Originally from Lancashire, I spent four years training as an accountant in Sutton, Surrey. I was quite amazed that although still in the UK, people seemed to use completely different words to describe something to what I would use.

On my first day I asked if I could go and have my dinner. My manager was shocked, thinking I was asking to leave for my evening meal and wouldn’t be coming back! We then realised that it’s more common in Lancashire to say breakfast, dinner and tea whereas down south it’s breakfast, lunch and dinner. We had countless arguments about which one sounded best!!!

I also remember asking people if they wanted a ‘brew’. This drew a lot of blank looks! Then I asked ‘tea or coffee?’, which people replied to. I later found out that no one says ‘brew’ in the south!

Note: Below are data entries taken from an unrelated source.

(** * FMTM backend: the ODK Central relay ([app/central/central_crud.py])

    A shallow embedding of the functions of [central_crud.py] that sequence
    calls to a remote ODK Central server, stage temporary files, rewrite
    XForm documents and convert submissions, together with the properties
    the specification states about them.

    Conventions of the embedding.
    - Python values are the inductive [PyVal]; the text of a Python [str]
      and the content of a [bytes] are Rocq [string]s, an [int] is a [Z],
      a [float] a binary64 float.
    - Code that performs effects runs in the monad [M]: it threads a
      [World] (local files, directories, the history of remote calls, the
      log) and ends either by returning a value or by raising an exception;
      the world is kept when an exception is raised.
    - The ODK Central client of [osm_fieldwork] is outside the repository.
      Every call to it is answered by an oracle [remote], a function of the
      current world and of the call, which either returns a value or
      raises; the call and its outcome are recorded in the world.
    - [Exn] stands for the subclasses of Python's [Exception], the ones an
      [except Exception] clause catches. *)

From Stdlib Require Import ZArith String Ascii List Lia PrimFloat Uint63.
From stdpp Require Import gmap strings list pretty.

Set Warnings "-register-all,-inexact-float".

Local Open Scope Z_scope.
Local Open Scope list_scope.

(** ** Python values *)

Inductive PyVal : Type :=
| PyNone
| PyBool (b : bool)
| PyInt (z : Z)
| PyFloat (f : float)
| PyStr (s : string)
| PyBytes (b : string)
| PyList (l : list PyVal)
| PyDict (d : list (string * PyVal)).

(** [isinstance(v, dict)] *)
Definition is_dict (v : PyVal) : bool :=
  match v with PyDict _ => true | _ => false end.

(** Lookup in an insertion-ordered dict with string keys. *)
Fixpoint assoc_get {A : Type} (k : string) (d : list (string * A)) : option A :=
  match d with
  | [] => None
  | (k', v) :: d' => if String.eqb k k' then Some v else assoc_get k d'
  end.

(** [k in d] *)
Definition assoc_mem {A : Type} (k : string) (d : list (string * A)) : bool :=
  match assoc_get k d with Some _ => true | None => false end.

(** [d[k] = v]: an existing key keeps its position, a new key goes last. *)
Fixpoint assoc_set {A : Type} (k : string) (v : A) (d : list (string * A))
  : list (string * A) :=
  match d with
  | [] => [(k, v)]
  | (k', v') :: d' =>
      if String.eqb k k' then (k', v) :: d' else (k', v') :: assoc_set k v d'
  end.

(** [d.get(k)]: [None] when the key is absent. *)
Definition dict_get (v : PyVal) (k : string) : PyVal :=
  match v with
  | PyDict d => match assoc_get k d with Some x => x | None => PyNone end
  | _ => PyNone
  end.

(** The float nearest to a small non-negative integer (exact below 2^53). *)
Definition float_of_Z (n : Z) : float := PrimFloat.of_uint63 (Uint63.of_Z n).

(** [v == n] for an int literal [n] with [0 <= n < 2^53]: Python compares
    numbers by value across [int], [bool] and [float]; a value that is not
    a number is never equal to an int. *)
Definition py_eq_int (v : PyVal) (n : Z) : bool :=
  match v with
  | PyInt z => z =? n
  | PyBool b => Z.b2z b =? n
  | PyFloat f => PrimFloat.eqb f (float_of_Z n)
  | _ => false
  end.

(** [v == 401.2]: only a float can be equal to this literal, since no
    [int] or [bool] has a fractional part. *)
Definition py_eq_401_2 (v : PyVal) : bool :=
  match v with
  | PyFloat f => PrimFloat.eqb f 401.2%float
  | _ => false
  end.

(** ** Exceptions and outcomes *)

Inductive Exn : Type :=
| HTTPException (status_code : Z) (detail : PyVal)
| PyExn (cls : string) (msg : string).

Inductive Outcome (A : Type) : Type :=
| Returned (a : A)
| Raised (e : Exn).
Arguments Returned {A} a.
Arguments Raised {A} e.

When talking about my pants getting dirty on a night out someone replied: “Why weren’t you wearing any trousers?” I was confused, but when we discussed it further I found out everyone thought I was talking about my underwear!!! In Lancashire trousers are called pants but in the south pants is underwear!!

A few other examples of different words the north and south use for the same thing are:

Butties = Sandwiches

Ginnel = Alley

Barmcake = Sub Roll

Bonnie = Pretty

I still chuckle to myself about our girly weekend to Newcastle with all my female work friends. One of them was chatted up by a Geordie guy and I had to translate for him as my friend from down south could not understand his accent!

I enjoyed my time living in Surrey and I am still amazed that although everyone speaks English, people born in the same country can speak so differently.


Can you think of any more phrases that are only used in the north or south of the UK?